Primary Familial Brain Calcification (PFBC) is a rare neurodegenerative disorder characterized by small vessel calcifications in the basal ganglia. PFBC is caused by pathogenic variants in different genes and its physiopathology is still largely unknown. Skin vascular calcifications have been detected in single PFBC cases, suggesting that calcium deposition may not be limited to the brain, but it is unknown whether this is a hallmark of all PFBC genetic and clinical subtypes.
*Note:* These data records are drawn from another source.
(** The conditions under which a closed bar extends the history. *)
Definition extends (l : Lane) (bar : Bar) : Prop :=
  bClosed bar = true /\ validateBar (lKey l) bar = Ok tt /\
  forall lastBar, lLastBar l = Some lastBar ->
    bOpenTime lastBar < bOpenTime bar /\
    exists step, TimeframeDuration (kTimeframe (lKey l)) = Some step /\
                 bOpenTime bar = bOpenTime lastBar + step.

(** A closed bar the lane has already applied. *)
Definition already_applied (l : Lane) (bar : Bar) : Prop :=
  exists lastBar, lLastBar l = Some lastBar /\ bOpenTime bar = bOpenTime lastBar /\
    barFingerprint bar = barFingerprint lastBar.

(** What [closed_plan] computes from the lane when it accepts the bar. *)
Record closed_result (l : Lane) (bar : Bar) (reducers : gmap Z EMA) (market : Market)
    (count : Z) (events : list SignalEvent) (snapshots : list ReducerSnapshot) : Prop := {
  cr_extends : extends l bar;
  cr_market : Market_OnClosed (lMarket l) bar = Some (market, mkState market);
  cr_count : count = wrap_u64 (lClosedCount l + 1);
  cr_events : exists points event,
    reduceEMAClosed (lKey l) (lReducers l) bar (revisionForBar bar) = Ok (reducers, points) /\
    newMarketEvent (lKey l) bar (mkState market) (revisionForBar bar) reducers = Some event /\
    events = points ++ [event];
  cr_snapshots : if count `mod` lSnapshotEvery l =? 0
                 then reducerSnapshots reducers market (Some bar) = Ok snapshots else snapshots = []
}.

Lemma closed_guard_cases l bar :
  match closed_guard l bar with
  | Ok true => already_applied l bar
  | Ok false => forall lastBar, lLastBar l = Some lastBar ->
      bOpenTime lastBar < bOpenTime bar /\
      exists step, TimeframeDuration (kTimeframe (lKey l)) = Some step /\
                   bOpenTime bar = bOpenTime lastBar + step
  | Fail _ => True
  | Panic => False
  end.
Proof.
  unfold closed_guard, already_applied. destruct (lLastBar l) as [lastBar|]; [|done].
  destruct (Z.ltb_spec (bOpenTime lastBar) (bOpenTime bar)); cbn.
  - destruct (TimeframeDuration _) as [step|]; [|done].
    destruct (Z.eqb_spec (bOpenTime bar) (bOpenTime lastBar + step)); [|done].
    cbn. intros b [= <-]. eauto.
  - destruct (Z.eqb_spec (bOpenTime bar) (bOpenTime lastBar)); cbn; [|done].
    destruct (String.eqb_spec (barFingerprint bar) (barFingerprint lastBar)); cbn; [eauto|done].
Qed.
(** The state of the loop once the snapshots of [seen] have been read. *)
Record restoring (f : Z -> EMA) (periods : list Z) (t : Z) (data : json) (seen : list Z)
    (st : restoreState) : Prop := {
  rg_reducers : rtReducers st =
    reducers_of (fun p => if decide (p ∈ seen) then f p else new_ema p) periods;
  rg_times : forall p s, rtByPeriod st !! p = Some s -> rsLastOpenTime s = t;
  rg_dom : forall p, is_Some (rtByPeriod st !! p) <-> p ∈ seen /\ p ∈ periods;
  rg_market : rtMarket st =
    if decide (0 ∈ seen) then Some (mkSnapshot (MarketAlgorithm DefaultMarketConfig) 0 t data) else None
}.

Lemma restoring_step f periods t data seen st s :
  periods_ok periods -> reducers_wf f periods -> saved f periods t data s -> rsPeriod s ∉ seen ->
  restoring f periods t data seen st ->
  exists st', restore_snapshot st s = Ok st' /\ restoring f periods t data (rsPeriod s :: seen) st'.
Proof.
  intros Hp Hwf Hs Hns [Hr Ht Hd Hm]. pose proof (pk_valid _ Hp) as Hv. rewrite Forall_forall in Hv.
  assert (H0 : 0 ∉ periods) by (intros Hin%Hv; destruct Hin; lia).
  unfold restore_snapshot. destruct Hs as [->|(p & j & Hin & Hj & ->)]; cbn [rsPeriod rsAlgorithm rsState] in *.
  - rewrite Z.eqb_refl, bool_decide_true by done. cbn. eexists. split; [done|]. split; cbn.
    + rewrite Hr. apply reducers_of_ext. intros q Hq.
      destruct (decide (q ∈ seen)), (decide (q ∈ 0 :: seen)); set_solver.
    + done.
    + intros q. rewrite Hd. set_solver.
    + destruct (decide (0 ∈ 0 :: seen)); set_solver.
  - assert (Hp0 : p <> 0) by (intros ->; done). rewrite (proj2 (Z.eqb_neq p 0)) by done. cbn [andb].
    rewrite Hr, lookup_reducers_of_Some by done. rewrite bool_decide_true by done. cbn [negb].
    destruct (decide (p ∈ seen)); [done|].
    destruct (rtByPeriod st !! p) eqn:Hb; [exfalso; destruct (Hd p) as [Hd' _]; destruct Hd'; eauto|].
    destruct (Hwf p Hin) as [Hw Hper].
    rewrite (EMA_Restore_Snapshot (f p) j (new_ema p)) by done. cbn [wrap_err mbind outcome_bind].
    eexists. split; [done|]. split; cbn.
    + rewrite insert_reducers_of by done. apply reducers_of_ext. intros q Hq. cbn beta.
      destruct (decide (q = p)) as [->|]; repeat case_decide; set_solver.
    + intros q s. destruct (decide (q = p)) as [->|].
      * rewrite lookup_insert_eq. by intros [= <-].
      * rewrite lookup_insert_ne by done. apply Ht.
    + intros q. destruct (decide (q = p)) as [->|].
      * rewrite lookup_insert_eq. split; [set_solver|done].
      * rewrite lookup_insert_ne, Hd by done. set_solver.
    + rewrite Hm. destruct (decide (0 ∈ seen)), (decide (0 ∈ p :: seen)); set_solver.
Qed.
(** A recovery that goes through has taken the lane to the history of the
    checkpoint and the bars of the seed up to the cursor. *)
Lemma restore_plan_history key periods recovery bars hist1 cp reducers market lastBar count :
  periods_ok periods -> len hist1 + len bars < 2 ^ 64 - 1 -> Forall bar_typed bars -> in_order bars ->
  left_by periods recovery hist1 cp -> continues recovery cp bars ->
  restore_plan key periods recovery bars = Ok (reducers, market, lastBar, count) ->
  let hist := hist1 ++ List.filter (after_to (bOpenTime cp) (srCursorOpenTime recovery)) bars in
  reducers = reducers_after periods hist /\ mkBars market = last_n marketHistoryLimit hist /\
  last hist = Some lastBar /\ count = len hist /\ increasing hist /\
  bOpenTime lastBar = srCursorOpenTime recovery /\ barFingerprint lastBar = srCursorHash recovery.
Proof.
  intros Hp Hlen Ht Hord [Hi1 Hlast (saved_market & data & Hsm & Hmb & Hme & Hdata & Hck)] Hct Hplan hist. subst hist.
  pose proof (len_nonneg bars). unfold restore_plan in Hplan. rewrite newReducers_of in Hplan by apply Hp. cbn [mbind outcome_bind] in Hplan.
  destruct fresh_market_ok as (m0 & Hm0 & Hmw & _). rewrite Hm0 in Hplan. cbn [wrap_err mbind outcome_bind] in Hplan.
  rewrite (restore_reads periods) in Hplan by apply dom_new_reducers.
  destruct (restore_checkpoint (ema_of hist1) periods (bOpenTime cp) data (List.filter (read_by periods) (srSnapshots recovery)))
    as (st & Hst & Hr & Hsize & Hopen & Hmk); [done|apply ema_of_wf; [done|lia]|done|].
  rewrite Hst in Hplan. cbn [mbind outcome_bind] in Hplan. rewrite Hsize, Z.eqb_refl in Hplan. cbn [negb] in Hplan.
  apply obind_Ok in Hplan as (first & Hfirst & Hplan).
  assert (Hin : first ∈ periods) by (destruct (idx periods 0) eqn:E; [injection Hfirst as ->; by eapply idx_elem_of|done]).
  rewrite Hr, (lookup_reducers_of_Some _ _ _ Hin), (Hopen first Hin) in Hplan. cbn [lift_panic mbind outcome_bind] in Hplan.
  change (EMA_Samples (ema_of hist1 first)) with (len (map bClose hist1)) in Hplan. rewrite len_closes in Hplan.
  destruct (Z.ltb_spec (srCursorOpenTime recovery) (bOpenTime cp)) as [|Hle]; [done|].
  apply obind_Ok in Hplan as ([] & _ & Hplan). apply obind_Ok in Hplan as (rp & Hrp & Hplan).
  destruct (replay_all key periods (bOpenTime cp) recovery Hp Hle bars _ rp hist1 Hrp) as (R1 & R2 & R3 & R4 & R5 & R6); [done..|].
  cbn [rpMarketBars rpLastBar rpFoundCursor app orb] in R3, R4, R6.
  destruct (rpLastBar rp) as [b|]; [|done]. destruct (negb (rpFoundSnapshot rp)); [done|]. cbn [orb] in Hplan.
  destruct (rpFoundCursor rp); [|done]. cbn [negb] in Hplan. apply obind_Ok in Hplan as (m & Hm & [= <- <- <- <-]).
  rewrite Hmk in Hm.
  destruct (restore_market_saved recovery saved_market data (bOpenTime cp) m0 (rpMarketBars rp) hist1)
    as (m' & Hm' & _ & Hbars); [done..|apply Hmw|done| |].
  { rewrite R3. apply Forall_forall. intros x [Hx _]%list_elem_of_In%filter_In. rewrite Forall_forall in Ht. by apply Ht, list_elem_of_In. }
  rewrite Hm in Hm'. injection Hm' as <-.
  destruct (continued_history recovery bars hist1 cp b) as (C1 & C2 & C3 & C4); [done|done|done|done|done| |done|by rewrite <-R6|].
  { destruct (last (List.filter _ bars)); congruence. }
  split_and!; try done. rewrite Hbars, R3, filter_twice. done.
Qed.
End Restored.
This work aims at assessing anatomical and subcellular localization of calcium-phosphate deposits in skin biopsies from PFBC patients to ascertain the accuracy of histological calcium staining in differentiating PFBC from healthy controls (HC) and Parkinson's Disease (PD).

Methods

Histopathology and light microscopy of skin biopsy from 20 PFBC, 7 HC and 10 PD subjects (3 mm ø–5 mm deep punch biopsies, Hematoxylin–Eosin and vonKossa staining, immunoperoxidase CD31 staining); clinical, genetic and radiological assessment.

Results

Unlike HC and PD subjects, the majority of PFBC patients (17/20) showed a consistent pattern of granular argyrophilic calcium-phosphate deposits in the basal lamina and the cytoplasm of CD31+ endothelial cells and pericytes of dermal capillaries, and the basement membrane of sweat glands. This pattern was unrelated to the underlying mutated gene or clinical status.

Interpretation

Skin biopsy may be a novel PFBC diagnostic tool and a potential biomarker for future therapies, and a tool to investigate PFBC disease mechanisms. Different findings in some patients could be due to skin sampling variability and biological consequences of specific PFBC gene variants.